One London-based hedge fund manager, who bets on corporate events such as M&A deals, said this left funds “shorting” Clariant in a tricky position when trying to assess the likelihood of Corvex succeeding.
“(Corvex) doesn’t really have an actionable alternative so far, but 15 percent is starting to be meaningful enough to potentially block it.”
In “shorting” a stock, hedge funds borrow the shares for a fee and sell them into the market, hoping the price will fall, at which point they can buy them back and return them to their owner, pocketing the difference in price.
After the announcement of the deal in May and Corvex’s opposition in early June, demand to bet on Clariant’s shares falling rose more than 80 times over 14 weeks as more funds looked to join the trade, according to data from industry tracker Astec Analytics.
But with Clariant’s shares up almost 3 Swiss francs since early June, a number of funds have closed out around a fifth of open positions, Astec data showed.
A relatively wide spread between Clariant’s and Huntsman’s stock prices suggests an 80 percent chance of the deal going through.
“There’s been some heavy betting, but it’s come down,” said David Lewis at Astec Analytics. “People who put money on are sitting on a loss of between 0 and 3 Swiss francs.”
“It peaked a week ago and 5 million of those shares have closed themselves out again at a loss, as the price has only been going up.”
One of those sitting on the sidelines is Michael Wegener, managing partner at Hong Kong-based hedge fund Case Equity Partners.
“What I need to get involved is either Corvex to go away and invest in a lower spread/lower risk deal or a credible Clariant suitor actually making a move by tabling a higher valued offer.”
Around 250,000 Clariant shares were out on loan on May 22, the day the deal was announced. On July 4, when Corvex came out against the deal, nearly 10 million shares were out on loan, before hitting a peak of more than double that on Sept. 7, the Astec data showed.

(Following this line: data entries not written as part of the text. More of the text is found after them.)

Lemma take_outgoing_effect st s ts ds Ls tg :
  threads st !! s = Some ts -> mq st (send_msg_queue ts) ds Ls tg ->
  let m := outgoing ts Ls in
  exists st' q', take_outgoing s st = Some (m, send_pending_msg ts =? NULL, st') /\
    threads st' !! s = Some (with_send_queue q' (with_pending NULL ts)) /\
    is_queue (msg_nodes st') q' (fst (rest_queue ts ds Ls)) (snd (rest_queue ts ds Ls)) tg /\
    datas (mem st') = datas (mem st) /\ retired st' = retired st /\ heap (mem st') = heap (mem st) /\
    (forall a, msgs (mem st') !! a = (fun x => mk_message (nref (msg_nodes st' a)) (msg_data x) (receiver x)) <$> msgs (mem st) !! a) /\
    (forall a, msg_nodes st' a = if decide (from_queue ts Ls = true /\ a = m)
      then mk_node (nref (msg_nodes st a) + 1) (nnext (msg_nodes st a)) else msg_nodes st a) /\
    same_but (fun t => t = s) (fun a => from_queue ts Ls = true /\ a = m) st st'.
Proof.
  intros Hs Hq m. pose proof Hq as [Q _]. unfold take_outgoing, pending_exchange. rewrite (thread_at_some _ _ _ Hs).
  set (st1 := upd_thread s (with_pending NULL) st).
  assert (Hs1 : threads st1 !! s = Some (with_pending NULL ts)) by (by apply upd_thread_same).
  assert (Hself : forall a, msgs (mem st) !! a = (fun x => mk_message (nref (msg_nodes st a)) (msg_data x) (receiver x)) <$> msgs (mem st) !! a).
  { intros a. unfold msg_nodes. destruct (msgs (mem st) !! a) as [x|]; [|done]. cbn. by destruct x. }
  subst m. unfold outgoing, rest_queue, from_queue. destruct (Z.eqb_spec (send_pending_msg ts) NULL) as [Hp|Hp]; cbn [negb andb].
  2:{ exists st1, (send_msg_queue ts). split; [done|]. split; [by rewrite Hs1|]. split; [exact Q|].
      do 3 (split; [done|]). split; [exact Hself|]. split; [intros a; by rewrite decide_False by (by intros [? _])|].
      constructor; try done. intros t Ht. by apply upd_thread_other. }
  unfold send_queue_op. rewrite (thread_at_some _ _ _ Hs1). cbn [with_pending send_msg_queue].
  assert (Q1 : mq st1 (send_msg_queue ts) ds Ls tg) by exact Hq.
  pose proof (on_msgs_dequeue st1 _ ds Ls tg (Some FN_free_message_ref_real) Q1) as H.
  destruct Ls as [|[a t] L'].
  - destruct H as (nd & E & N). rewrite E. cbn [mbind option_bind fst snd].
    exists (upd_thread s (with_send_queue (send_msg_queue ts)) (store_msg_nodes nd st1)), (send_msg_queue ts).
    split; [done|]. split; [by apply upd_thread_same|].
    assert (Q2 : is_queue (msg_nodes (store_msg_nodes nd st1)) (send_msg_queue ts) ds [] tg).
    { apply (is_queue_frame (msg_nodes st1)); [done|]. intros a Ha. rewrite N. split; [done|].
      pose proof (mq_in _ _ _ _ _ _ Hq Ha) as [_ Hr]. change (msg_nodes st1 a) with (msg_nodes st a). lia. }
    split; [exact Q2|]. do 3 (split; [done|]).
    split; [exact (msgs_store st1 nd)|]. split; [intros a; rewrite decide_False by (by intros [? _]); exact (N a)|].
    constructor; try done.
    + intros t Ht. rewrite upd_thread_other by done. cbn [store_msg_nodes]. unfold store_msg_nodes. cbn [threads set_msg_next set_mem].
      by apply upd_thread_other.
    + intros a _. split; [|exact (N a)]. etransitivity; [exact (msgs_store st1 nd a)|]. rewrite N. symmetry. apply Hself.
  - destruct H as (nd & q' & E & Q2 & N). rewrite E. cbn [mbind option_bind fst snd].
    assert (Hin : a ∈ ds :: map fst ((a, t) :: L')) by (right; by left).
    pose proof (mq_in _ _ _ _ _ _ Hq Hin) as [[Hca Ha0] Hr].
    assert (Htp : tp_is_none (tp_new a t) = false).
    { unfold tp_is_none. apply Z.eqb_neq. intros E0. apply Ha0. by rewrite <- (tp_new_get_ptr a t Hca), E0. }
    rewrite Htp, tp_new_get_ptr by done.
    exists (upd_thread s (with_send_queue q') (store_msg_nodes nd st1)), q'.
    split; [done|]. split; [by apply (upd_thread_same _ _ _ (with_pending NULL ts))|]. split; [exact Q2|].
    do 3 (split; [done|]). split; [exact (msgs_store st1 nd)|]. split.
    { intros b. change (msg_nodes (upd_thread s (with_send_queue q') (store_msg_nodes nd st1)) b) with (msg_nodes (store_msg_nodes nd st1) b).
      rewrite N. destruct (decide (b = a)) as [->|Hb]; [by rewrite decide_True|]. by rewrite decide_False by (by intros [_ ?]). }
    constructor; try done.
    + intros u Hu. rewrite upd_thread_other by done. unfold store_msg_nodes. cbn [threads set_msg_next set_mem].
      by apply upd_thread_other.
    + intros b Hb. assert (Hba : b <> a) by tauto. split.
      * etransitivity; [exact (msgs_store st1 nd b)|]. rewrite N, decide_False by done. symmetry. apply Hself.
      * etransitivity; [exact (N b)|]. by rewrite decide_False.
Qed.

(** a sender [s] with a message to send and a live receiver [r] *)
Record transfer_ready st s r ts ds Ls tgs tr dr Lr tgr n x dd : Prop := {
  tr_ptrs : s <> NULL /\ r <> NULL /\ s <> r;
  tr_s : threads st !! s = Some ts;
  tr_r : threads st !! r = Some tr;
  tr_alive : t_status ts <> thread_status_exit /\ t_status tr <> thread_status_exit;
  tr_send : mq st (send_msg_queue ts) ds Ls tgs;
  tr_recv : mq st (recv_msg_queue tr) dr Lr tgr;
  tr_disjoint : forall a, a ∈ ds :: map fst Ls -> a ∉ dr :: map fst Lr;
  tr_alloc : fst (m_alloc (heap (mem st)) sizeof_Message) = n;
  tr_fresh : node_addr n /\ msgs (mem st) !! n = None;
  tr_msg : outgoing ts Ls <> NULL /\ msgs (mem st) !! outgoing ts Ls = Some x;
  tr_count : 0 < msg_refcount x < 2 ^ 59;
  tr_pending : send_pending_msg ts <> NULL ->
    send_pending_msg ts ∉ dr :: map fst Lr /\ (send_pending_msg ts ∈ ds :: map fst Ls -> 1 < msg_refcount x);
  tr_data : msg_data x <> NULL;
  tr_payload : datas (mem st) !! msg_data x = Some dd /\ 0 < md_refcount dd < 2 ^ 62
}.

By Sept. 17, this had fallen to around 16 million shares.
At 1000 GMT on Wednesday, Clariant shares were trading at 23.5 Swiss francs, up nearly 9 percent from May 22 and 5 percent from July 20, by which point the bulk of short positions had been added, according to the Astec data.
At peak demand to short Clariant, in mid-July, around half of Clariant shares put up for loan to hedge funds by long-term investors such as pension funds were out on loan. By Sept. 17, this had dipped to around 21 percent of available shares, according to Astec.